Cynric shook his head.
‘You were expecting something like this to happen,’ Bartholomew said slowly. ‘You made a point of mentioning that the deed could be completed in front of the whole Tuddenham household, specifically to pre-empt an attack on you, so that you would have a chance to ascertain whether Alcote was killed for the advowson or killed by accident. That was what you meant when you said you had a plan to solve the mystery.’
‘More or less,’ said Michael, pleased with himself.
‘That was a dangerous thing to do. Whoever it is might have slipped a knife in between your ribs to get the deed, not just pushed you to the ground. Alcote was not simply searched, was he?’

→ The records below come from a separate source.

(** * signalform/util.go: a shallow embedding and its verified properties

    The Go file [signalform/util.go] holds the glue between the Terraform
    resource data of the provider and the SignalFx REST API: one HTTP helper
    ([sendRequest]), the four lifecycle operations ([resourceRead],
    [resourceCreate], [resourceUpdate], [resourceDelete]), a few schema
    validators, the colour-scale option builder and the relative time-range
    parser.

    Conventions of the embedding.
    - A Go [string] and a Go [[]byte] are sequences of bytes: [string]. A
      [[]byte] that may be [nil] is an [option string].
    - A Go [int] is a [Z] kept in the signed 64-bit range; the one
      multiplication of the file is wrapped with [wrap_int].
    - A Go [float64] is a primitive binary64 [float].
    - An [interface{}] is a [value] tagged with its dynamic type; an unchecked
      type assertion [v.(T)] panics on any other tag.
    - A run-time panic is the [Panic] outcome of [result].
    - [*schema.ResourceData] is threaded explicitly: the lifecycle operations
      are functions from the data before the call to the outcome and the data
      after it.
    - The calls that leave the repository (net/http, encoding/json) are
      answered by a [World]. *)

From Stdlib Require Import ZArith String Ascii List Floats Lia.
From Stdlib Require Import Sorting.Permutation Sorting.Sorted.
From stdpp Require Import base option list gmap strings sorting.

Set Warnings "-register-all".
Open Scope string_scope.
Open Scope Z_scope.

(** ** Dynamic values, errors and panics *)

Inductive value : Type :=
| VNil
| VBool (b : bool)
| VInt (n : Z)
| VFloat (f : float)
| VString (s : string)
| VBytes (b : option string)
| VIntSlice (l : list Z)
| VList (l : list value)
| VSet (l : list value)
| VMap (m : gmap string value)
| VMapSlice (l : list (gmap string value)).

(** An [error] records how it was built. [Errorf format args] is
    [fmt.Errorf(format, args...)]; the argument [ErrorText e] is the string
    [e.Error()]. [LibError] is an error handed back by a library call, with
    its message; [NumError] is strconv's. *)
Inductive error : Type :=
| LibError (msg : string)
| NumError (Func Num Err : string)
| Errorf (format : string) (args : list fmt_arg)
with fmt_arg : Type :=
| Arg (v : value)
| ErrorText (e : error).

Inductive panic : Type :=
| NilPointerDereference
| IndexOutOfRange (index : nat) (len : nat)
| InterfaceConversion (want : string).

Inductive result (A : Type) : Type :=
| Ok (a : A)
| Panic (p : panic).
Arguments Ok {A} a.
Arguments Panic {A} p.

#[global] Instance result_ret : MRet result := @Ok.
#[global] Instance result_bind : MBind result :=
  fun A B f m => match m with Ok a => f a | Panic p => Panic p end.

Michael sighed softly. ‘Actually, I mentioned it in front of the whole household because I imagined everyone would be glad to see the back of us and our deed tomorrow. It only occurred to me later that someone might attack me for it – hence I gave a spare copy to Cynric. Initially, I was sceptical about your claim that Alcote was murdered, but the more I worked on Tuddenham’s documents last night, the more I realised there might have been some truth in what you suggested.’
‘You mean because Tuddenham’s affairs are so murky?’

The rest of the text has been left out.